## PROBLEM DESCRIPTION:
If a line in the data has the string "Lemma", please show it.

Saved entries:
————
(** * Review subsystem of tw-server: cache keys, cache consistency, handlers

    A shallow embedding of [app/api/reviews.py] and of the blueprint error
    handler of [app/api/__init__.py].  Python values are embedded as they
    reach the handlers: request bodies as JSON documents, text as byte
    strings, integers as [Z], floats as IEEE-754 binary64 values
    ([spec_float]).  Side-effecting code is embedded in a state-and-exception
    monad over a [World] that holds the relational store, the SQLAlchemy
    session, the Redis keyspace and the log of effects. *)

From Stdlib Require Import ZArith List String Ascii Bool Lia Permutation.
From Stdlib Require Import Sorting.Sorted DecimalString SpecFloat.
From Stdlib Require DecimalPos DecimalZ.
Import ListNotations.

Set Warnings "-register-all".

Local Open Scope string_scope.
Local Open Scope Z_scope.

(* ================================================================== *)
(** * Python text and numbers *)
(* ================================================================== *)

Module Py.

(** [needle in hay] for two [str] values. *)
Fixpoint contains (needle hay : string) : bool :=
  String.prefix needle hay
  || match hay with
     | EmptyString => false
     | String _ rest => contains needle rest
     end.

(** [str(z)] for an [int]. *)
Definition str_of_int (z : Z) : string :=
  NilZero.string_of_int (Z.to_int z).

(** ["sep".join(parts)]. *)
Definition join (sep : string) (parts : list string) : string :=
  String.concat sep parts.

(** The exceptions that the modelled code can meet.  [IntegrityError] is a
    subclass of [SQLAlchemyError]; both carry [str(e)]. *)
Inductive exn : Type :=
  | ValueError
  | TypeError
  | OverflowError
  | KeyError
  | AttributeError
  | BadRequest
  | RedisError
  | IntegrityError (msg : string)
  | SQLAlchemyError (msg : string).

(** [isinstance(e, SQLAlchemyError)]. *)
Definition is_sqlalchemy_error (e : exn) : bool :=
  match e with
  | IntegrityError _ | SQLAlchemyError _ => true
  | _ => false
  end.

(** [isinstance(e, (ValueError, TypeError))]. *)
Definition is_value_or_type_error (e : exn) : bool :=
  match e with
  | ValueError | TypeError => true
  | _ => false
  end.

(** [str(e)] for the store exceptions. *)
Definition str_of_exn (e : exn) : string :=
  match e with
  | IntegrityError m | SQLAlchemyError m => m
  | ValueError => "ValueError"
  | TypeError => "TypeError"
  | OverflowError => "OverflowError"
  | KeyError => "KeyError"
  | AttributeError => "AttributeError"
  | BadRequest => "BadRequest"
  | RedisError => "RedisError"
  end.

(** A pure computation that may raise. *)
Inductive result (A : Type) : Type :=
  | Ok (a : A)
  | Raise (e : exn).
Arguments Ok {A} a.
Arguments Raise {A} e.

(** ** [int(s)] for a [str]

    Surrounding whitespace is stripped, one sign is allowed, and the digits
    may be grouped by single underscores.  Only ASCII digits and ASCII
    whitespace are recognised here; the interpreter's limit on the number of
    digits is not modelled. *)

Definition is_space (c : ascii) : bool :=
  let n := Z.of_nat (nat_of_ascii c) in
  ((9 <=? n) && (n <=? 13)) || ((28 <=? n) && (n <=? 32)).

Definition digit_of (c : ascii) : option Z :=
  let n := Z.of_nat (nat_of_ascii c) in
  if (48 <=? n) && (n <=? 57) then Some (n - 48) else None.

Fixpoint lstrip (s : list ascii) : list ascii :=
  match s with
  | c :: rest => if is_space c then lstrip rest else s
  | [] => []
  end.

Definition strip (s : list ascii) : list ascii :=
  rev (lstrip (rev (lstrip s))).

(** [after_digit] tells whether the previous character was a digit: an
    underscore may only follow a digit and must be followed by one. *)
Fixpoint digits (acc : Z) (after_digit : bool) (s : list ascii) : option Z :=
  match s with
  | [] => if after_digit then Some acc else None
  | c :: rest =>
      match digit_of c with
      | Some d => digits (10 * acc + d) true rest
      | None =>
          if Ascii.eqb c "_"%char && after_digit
          then digits acc false rest
          else None
      end
  end.

Definition int_of_str (s : string) : result Z :=
  let body := strip (list_ascii_of_string s) in
  let signed :=
    match body with
    | "-"%char :: rest => option_map Z.opp (digits 0 false rest)
    | "+"%char :: rest => digits 0 false rest
    | _ => digits 0 false body
    end in
  match signed with
  | Some z => Ok z
  | None => Raise ValueError
  end.

(** ** [int(x)] for a [float]: truncation toward zero; infinities raise
    [OverflowError] and NaN raises [ValueError]. *)
Definition int_of_float (f : spec_float) : result Z :=
  match f with
  | S754_zero _ => Ok 0
  | S754_infinity _ => Raise OverflowError
  | S754_nan => Raise ValueError
  | S754_finite sign m e =>
      let magnitude := Z.shiftl (Z.pos m) e in
      Ok (if sign then - magnitude else magnitude)
  end.

End Py.

(* ================================================================== *)
(** * JSON documents *)
(* ================================================================== *)

(** What [request.get_json()] and [json.loads] return.  A [JObj] is a Python
    [dict] in insertion order; its keys are distinct. *)
Inductive Json : Type :=
  | JNull
  | JBool (b : bool)
  | JInt (z : Z)
  | JFloat (f : spec_float)
  | JStr (s : string)
  | JList (items : list Json)
  | JObj (fields : list (string * Json)).

Module PyJson.
Import Py.

Fixpoint lookup (k : string) (fields : list (string * Json)) : option Json :=
  match fields with
  | [] => None
  | (k', v) :: rest => if String.eqb k k' then Some v else lookup k rest
  end.

(** [bool(x)]: the truth value used by [if not data] and [if result]. *)
Definition truthy (j : Json) : bool :=
  match j with
  | JNull => false
  | JBool b => b
  | JInt z => negb (z =? 0)
  | JFloat (S754_zero _) => false
  | JFloat _ => true
  | JStr s => negb (String.eqb s "")
  | JList items => match items with [] => false | _ => true end
  | JObj fields => match fields with [] => false | _ => true end
  end.

Definition is_str (k : string) (j : Json) : bool :=
  match j with
  | JStr s => String.eqb k s
  | _ => false
  end.

(** [k in data] for a string [k]: key membership on a dict, element
    membership on a list, substring on a str, [TypeError] otherwise. *)
Definition contains_key (k : string) (data : Json) : result bool :=
  match data with
  | JObj fields =>
      Ok (match lookup k fields with Some _ => true | None => false end)
  | JList items => Ok (existsb (is_str k) items)
  | JStr s => Ok (Py.contains k s)
  | _ => Raise TypeError
  end.

(** [data[k]] for a string [k]: only a dict can be indexed by a string. *)
Definition getitem (k : string) (data : Json) : result Json :=
  match data with
  | JObj fields =>
      match lookup k fields with
      | Some v => Ok v
      | None => Raise KeyError
      end
  | _ => Raise TypeError
  end.

(** [int(x)]. *)
Definition to_int (j : Json) : result Z :=
  match j with
  | JInt z => Ok z
  | JBool b => Ok (if b then 1 else 0)
  | JFloat f => int_of_float f
  | JStr s => int_of_str s
  | JNull | JList _ | JObj _ => Raise TypeError
  end.

End PyJson.

(* ================================================================== *)
(** * Cache key builder *)
(* ================================================================== *)

Module CacheKey.

(** A keyword argument value as the handlers pass them: [page] and [size]
    are ints, [sort_by] and [order] are strs. *)
Inductive param : Type :=
  | PInt (z : Z)
  | PStr (s : string).

(** [f'{value}'] *)
Definition format_param (v : param) : string :=
  match v with
  | PInt z => Py.str_of_int z
  | PStr s => s
  end.

(** [**params]: a dict in insertion order. *)
Definition params := list (string * param).

(** [sorted(params.items())].  The items are (name, value) tuples and the
    names of a dict are distinct, so the tuple order is decided by the names
    and the values are never compared. *)
Fixpoint insert_item (x : string * param) (l : params) : params :=
  match l with
  | [] => [x]
  | y :: rest =>
      if String.leb (fst x) (fst y) then x :: l else y :: insert_item x rest
  end.

Fixpoint sorted_items (l : params) : params :=
  match l with
  | [] => []
  | x :: rest => insert_item x (sorted_items rest)
  end.

(** The loop [query_params.append(f'{key}={value}')]. *)
Definition query_params (l : params) : list string :=
  map (fun kv => fst kv ++ "=" ++ format_param (snd kv)) (sorted_items l).

Definition key_with_params (base_key : string) (p : params) : string :=
  match p with
  | [] => base_key
  | _ => base_key ++ "?" ++ Py.join "&" (query_params p)
  end.

Definition get_reviews_cache_key (place_id : string) (p : params) : string :=
  key_with_params ("url:/reviews/" ++ place_id) p.

Definition get_all_reviews_cache_key (p : params) : string :=
  key_with_params "url:/reviews/all" p.

Definition lower_ascii (c : ascii) : ascii :=
  let n := nat_of_ascii c in
  if ((65 <=? n) && (n <=? 90))%nat then ascii_of_nat (n + 32) else c.

Fixpoint lower (s : string) : string :=
  match s with
  | EmptyString => EmptyString
  | String c rest => String (lower_ascii c) (lower rest)
  end.

Definition get_place_cache_key (place_type place_id : string) : string :=
  let place_type := lower place_type in
  if String.eqb place_type "thing-to-do"
  then "things-to-do:" ++ place_id
  else place_type ++ "s:" ++ place_id.

End CacheKey.
(** A traversal, whole or cut after its first item: the method and the
    payload stay, headers and body are those of the first request. *)
Lemma iter_effect (pending : list reply) (w w' : World) :
  w' ∈ worlds (iter pending w) ->
  Request.method (request (self w')) = Request.method (request (self w)) /\
  payload (self w') = payload (self w) /\
  same_body (request (attach_payload (self w))) (request (self w')) /\
  exists new,
    wire w' = (wire w ++ new)%list /\
    Forall (fun p => same_body (request (attach_payload (self w)))
                       (descriptor p)) new.
Proof.
  intros Hin. apply iter_frame in Hin as ((Hs & Hp & Hr) & new & Hw & Hnew).
  destruct (attach_payload_frame (self w)) as (_ & Hp' & Hm' & _).
  repeat split.
  - destruct Hr as (Hm & _). congruence.
  - congruence.
  - apply Hr.
  - apply Hr.
  - exists new. split; [exact Hw|].
    eapply Forall_impl; [exact Hnew|].
    intros p [_ Hsame]. by apply same_but_page_body.
Qed.

Lemma evolves_sent (w : World) : evolves w (sent w).
Proof.
  destruct (attach_payload_frame (self w)) as (_ & Hp & Hm & _).
  repeat split.
  - exact Hm.
  - by left.
  - right. by split.
  - eexists. split; [reflexivity|]. by repeat constructor.
Qed.

Lemma evolves_iter (pending : list reply) (w w' : World) :
  w' ∈ worlds (iter pending w) -> evolves w w'.
Proof.
  intros Hin. apply iter_effect in Hin as (Hm & Hp & Hb & Hnew).
  repeat split; [exact Hm | by left | by right | exact Hnew].
Qed.

Lemma evolves_same_request (w : World) (q' : APIQuery.t) :
  request q' = request (self w) ->
  payload q' = payload (self w) \/
    (Request.method (request (self w)) = "POST" \/
     Request.method (request (self w)) = "PUT") /\
    (exists kwargs, payload q' = kwargs ∪ payload (self w)) ->
  evolves w (mkWorld q' (wire w)).
Proof.
  intros Hr Hp. unfold evolves. cbn [self wire]. rewrite Hr.
  repeat split.
  - destruct Hp as [Hp|(Hm & kwargs & Hp)]; [by left|].
    right. split; [exact Hm|]. by exists kwargs.
  - by left; split.
  - exists []. by rewrite app_nil_r.
Qed.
————
## TASK RESPONSE:
Lemma iter_effect (pending : list reply) (w w' : World) :
Lemma evolves_sent (w : World) : evolves w (sent w).
Lemma evolves_iter (pending : list reply) (w w' : World) :
Lemma evolves_same_request (w : World) (q' : APIQuery.t) :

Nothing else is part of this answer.